- _MATERIAL TO PROCESS_
"""

(** * Adaptive engine with a decaying performance score (P-Score)

    Shallow embedding of [src/adaptive_engine.py] ([AdaptiveEngine]) and of
    the dispatch in [src/puzzle_generator.py] ([PuzzleGenerator.generate_puzzle]).

    Modelling choices:
    - the Python float [p_score] and the response time are exact rationals [Q]
      (the spec describes the score as a real number); the literal [0.9] is
      [9/10] and the thresholds are [5] and [-3];
    - [current_difficulty_index] is a Python int, hence [Z];
    - [difficulty_levels] and [decay_factor] are assigned once in [__init__]
      and never written again, so they are global constants here;
    - the methods run in a state-and-exception monad [M]: a Python exception
      is [inl e] and keeps the state reached when it was raised. *)

From Stdlib Require Import ZArith QArith Qround List String Bool Lia Lqa Sorted.
Import ListNotations.
Open Scope Z_scope.

(** ** Python exceptions and the state-and-exception monad *)

Inductive exn : Type :=
| IndexError : string -> exn
| ValueError : string -> exn.

Definition ST (S A : Type) : Type := S -> (exn + A) * S.

Definition ret {S A} (a : A) : ST S A := fun s => (inr a, s).

Definition bind {S A B} (m : ST S A) (k : A -> ST S B) : ST S B :=
  fun s => match m s with
           | (inl e, s') => (inl e, s')
           | (inr a, s') => k a s'
           end.

Definition raise {S A} (e : exn) : ST S A := fun s => (inl e, s).
Definition get {S} : ST S S := fun s => (inr s, s).
Definition put {S} (s : S) : ST S unit := fun _ => (inr tt, s).

Notation "x <- m ;; k" := (bind m (fun x => k))
  (at level 61, m at next level, right associativity).
Notation "m ;;; k" := (bind m (fun _ => k))
  (at level 61, right associativity).

(** Python list indexing [l[i]]: negative indices count from the end,
    anything else out of range raises [IndexError]. *)
Definition py_index {A} (l : list A) (i : Z) : option A :=
  let n := Z.of_nat (List.length l) in
  if (0 <=? i) && (i <? n) then nth_error l (Z.to_nat i)
  else if (- n <=? i) && (i <? 0) then nth_error l (Z.to_nat (i + n))
  else None.

(** ** AdaptiveEngine *)

Record engine : Type := mk_engine {
  p_score : Q;
  current_difficulty_index : Z
}.

Definition difficulty_levels : list string := ["Easy"; "Medium"; "Hard"]%string.
Definition decay_factor : Q := 9 # 10.

(** [__init__] *)
Definition init : engine := mk_engine 0%Q 0.

Definition set_p_score (p : Q) (s : engine) : engine :=
  mk_engine p (current_difficulty_index s).
Definition set_index (i : Z) (s : engine) : engine :=
  mk_engine (p_score s) i.

Definition M := ST engine.

(** [current_difficulty] (a property) *)
Definition current_difficulty : M string :=
  s <- get ;;
  match py_index difficulty_levels (current_difficulty_index s) with
  | Some d => ret d
  | None => raise (IndexError "list index out of range")
  end.

(** [_check_difficulty_transition] *)
Definition check_difficulty_transition : M bool :=
  s <- get ;;
  if Qle_bool 5 (p_score s)
     && (current_difficulty_index s <? Z.of_nat (List.length difficulty_levels) - 1)
  then
    put (mk_engine 0%Q (current_difficulty_index s + 1)) ;;; ret true
  else if Qle_bool (p_score s) (-3)%Q
          && (0 <? current_difficulty_index s)
  then
    put (mk_engine 0%Q (current_difficulty_index s - 1)) ;;; ret true
  else ret false.

Definition rationale_high_fluency : string :=
  "High Fluency - Correct answer with quick response".
Definition rationale_accuracy : string :=
  "Accuracy - Correct but slow response".
Definition rationale_inaccurate : string :=
  "Inaccurate - Incorrect answer indicates knowledge gap".

(** The dictionary returned by [update_performance]. *)
Record update_result : Type := mk_update_result {
  old_score : Q;
  new_score : Q;
  score_change : Q;
  old_difficulty : string;
  new_difficulty : string;
  transition_occurred : bool;
  rationale : string
}.

(** The reward/penalty block of [update_performance] (lines 49-61):
    it adds to [self.p_score] and yields the rationale string. *)
Definition apply_outcome (is_correct : bool) (response_time : Q) : M string :=
  if is_correct then
    if Qle_bool response_time 5 then
      s <- get ;; put (set_p_score (p_score s + 2)%Q s) ;;;
      ret rationale_high_fluency
    else
      s <- get ;; put (set_p_score (p_score s + 1)%Q s) ;;;
      ret rationale_accuracy
  else
    s <- get ;; put (set_p_score (p_score s - 3)%Q s) ;;;
    ret rationale_inaccurate.

(** [update_performance] *)
Definition update_performance (is_correct : bool) (response_time : Q)
  : M update_result :=
  s0 <- get ;;
  let old_score := p_score s0 in
  old_difficulty <- current_difficulty ;;
  rationale <- apply_outcome is_correct response_time ;;
  s1 <- get ;;
  put (set_p_score (p_score s1 * decay_factor)%Q s1) ;;;
  transition_occurred <- check_difficulty_transition ;;
  s2 <- get ;;
  new_difficulty <- current_difficulty ;;
  ret (mk_update_result old_score (p_score s2)
         (p_score s2 - old_score * decay_factor)%Q
         old_difficulty new_difficulty transition_occurred rationale).

(** The dictionary returned by [get_status]. *)
Record status : Type := mk_status {
  st_p_score : Q;
  st_difficulty : string;
  st_difficulty_index : Z;
  st_increase_threshold : Q;
  st_decrease_threshold : Q
}.

(** Python's [round(x, 2)]: round half to even on [x * 100]. *)
Definition round_half_even (y : Q) : Z :=
  let f := Qfloor y in
  let r := (y - inject_Z f)%Q in
  if negb (Qle_bool (1 # 2) r) then f
  else if negb (Qle_bool r (1 # 2)) then f + 1
  else if Z.even f then f else f + 1.

Definition round2 (x : Q) : Q := round_half_even (x * 100) # 100.

(** [get_status] *)
Definition get_status : M status :=
  s <- get ;;
  d <- current_difficulty ;;
  ret (mk_status (round2 (p_score s)) d (current_difficulty_index s)
         5%Q (-3)%Q).

(** ** PuzzleGenerator.generate_puzzle

    The three generators draw from [random] and never raise; they are kept
    abstract as functions of the random source [Rng].  [operations] is the dictionary
    built in [__init__]. *)

Record puzzle : Type := mk_puzzle {
  question : string;
  answer : Z;
  puzzle_difficulty : string
}.

Section PuzzleGenerator.
Context {Rng : Type}.
Variables gen_easy gen_medium gen_hard : Rng -> puzzle * Rng.

Definition operations : list (string * (Rng -> puzzle * Rng)) :=
  [("Easy", gen_easy); ("Medium", gen_medium); ("Hard", gen_hard)]%string.

Definition generate_puzzle (difficulty : string) : ST Rng puzzle :=
  match find (fun kv => String.eqb (fst kv) difficulty) operations with
  | None => raise (ValueError ("Unknown difficulty: " ++ difficulty))
  | Some (_, gen) => fun r => let '(p, r') := gen r in (inr p, r')
  end.
End PuzzleGenerator.

(** ** Sessions: the states reachable from [__init__] by any sequence of
    [update_performance] and [get_status] calls. *)

Inductive reachable : engine -> Prop :=
| reach_init : reachable init
| reach_update b t s x s' :
    reachable s -> update_performance b t s = (x, s') -> reachable s'
| reach_status s x s' :
    reachable s -> get_status s = (x, s') -> reachable s'.

(** The pre-decay delta of the reward/penalty block. *)
Definition delta (is_correct : bool) (response_time : Q) : Q :=
  if is_correct then if Qle_bool response_time 5 then 2 else 1 else -3.

(** The rationale string chosen by the reward/penalty block. *)
Definition rationale_of (is_correct : bool) (response_time : Q) : string :=
  if is_correct then
    if Qle_bool response_time 5 then rationale_high_fluency
    else rationale_accuracy
  else rationale_inaccurate.

(** The effect of [_check_difficulty_transition] on a score and an index,
    as a pure function: the flag it returns and the state it leaves. *)
Definition transition_target (p : Q) (i : Z) : bool * engine :=
  if Qle_bool 5 p && (i <? 2) then (true, mk_engine 0%Q (i + 1))
  else if Qle_bool p (-3)%Q && (0 <? i) then (true, mk_engine 0%Q (i - 1))
  else (false, mk_engine p i).

Definition index_error : exn := IndexError "list index out of range".

(** A session driver in the manner of [main.py]: one [update_performance]
    call per outcome, in order. *)
Fixpoint run (outcomes : list (bool * Q)) (s : engine) : engine :=
  match outcomes with
  | [] => s
  | (b, t) :: rest => run rest (snd (update_performance b t s))
  end.

(** [n] correct answers given in one second each. *)
Definition fast_streak (n : nat) : list (bool * Q) := repeat (true, 1%Q) n.

(** A generator that always yields the same puzzle. *)
Definition const_gen (r : unit) : puzzle * unit := (mk_puzzle "1 + 1" 2 "Easy", r).

(** ** The outside world: Python's [random] module and [time]

    [random.randint], [random.random], [time.time] and [time.sleep] are the
    methods of a world state [W]; [WorldSpec] is what the [random] module
    documents about them. *)

Class World (W : Type) := {
  randint : Z -> Z -> W -> Z * W;
  random : W -> Q * W;
  time_now : W -> Q * W;
  sleep : Q -> W -> W
}.

Class WorldSpec (W : Type) `{World W} : Prop := {
  randint_range : forall a b w, a <= b -> a <= fst (randint a b w) <= b;
  random_range : forall w, (0 <= fst (random w) < 1)%Q
}.

(** A state monad over the world, for code that cannot raise. *)
Definition Rand (W A : Type) : Type := W -> A * W.

Definition rbind {W A B} (m : Rand W A) (k : A -> Rand W B) : Rand W B :=
  fun w => let '(a, w') := m w in k a w'.
Definition rret {W A} (a : A) : Rand W A := fun w => (a, w).

Notation "x <-$ m ;; k" := (rbind m (fun x => k))
  (at level 61, m at next level, right associativity).

Section Draws.
Context {W : Type} `{World W}.

Definition rand_int (a b : Z) : Rand W Z := randint a b.
Definition rand_random : Rand W Q := random.

(** [random.uniform(a, b)] is [a + (b - a) * random()]. *)
Definition uniform (a b : Q) : Rand W Q :=
  x <-$ rand_random ;; rret (a + (b - a) * x)%Q.

(** [random.choice(seq)] picks [seq[i]] for a draw [i] in
    [[0, len(seq) - 1]]; it is only called on non-empty literal lists, and
    the drawn index is in range, so the head default of [nth] is never
    taken. *)
Definition choice {A} (x : A) (xs : list A) : Rand W A :=
  i <-$ rand_int 0 (Z.of_nat (List.length (x :: xs)) - 1) ;;
  rret (nth (Z.to_nat i) (x :: xs) x).
End Draws.

Local Open Scope string_scope.

(** [str(n)] for a Python int. *)
Fixpoint digits (fuel : nat) (n : Z) (acc : string) : string :=
  let acc' := String (Ascii.ascii_of_nat (48 + Z.to_nat (n mod 10))) acc in
  match fuel with
  | O => acc'
  | S f => if (n <? 10)%Z then acc' else digits f (n / 10) acc'
  end.

Definition str_Z (n : Z) : string :=
  let fuel := Z.to_nat (Z.log2 (Z.abs n)) in
  if (n <? 0)%Z then "-" ++ digits fuel (- n) "" else digits fuel n "".

(** ** The three puzzle generators of [PuzzleGenerator] *)

Section Generators.
Context {W : Type} `{World W}.

(** [_generate_easy_puzzle] *)
Definition generate_easy_puzzle : Rand W puzzle :=
  operation <-$ choice "+" ["-"] ;;
  if String.eqb operation "+" then
    a <-$ rand_int 1 9 ;; b <-$ rand_int 1 9 ;;
    rret (mk_puzzle (str_Z a ++ " + " ++ str_Z b) (a + b) "Easy")
  else
    a <-$ rand_int 5 9 ;; b <-$ rand_int 1 a ;;
    rret (mk_puzzle (str_Z a ++ " - " ++ str_Z b) (a - b) "Easy").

"""

- _EXERCISE REQUIREMENTS_
From the listing above, how many lines contain the word "Open"? Give only the number.

- _YOUR RESPONSE_
2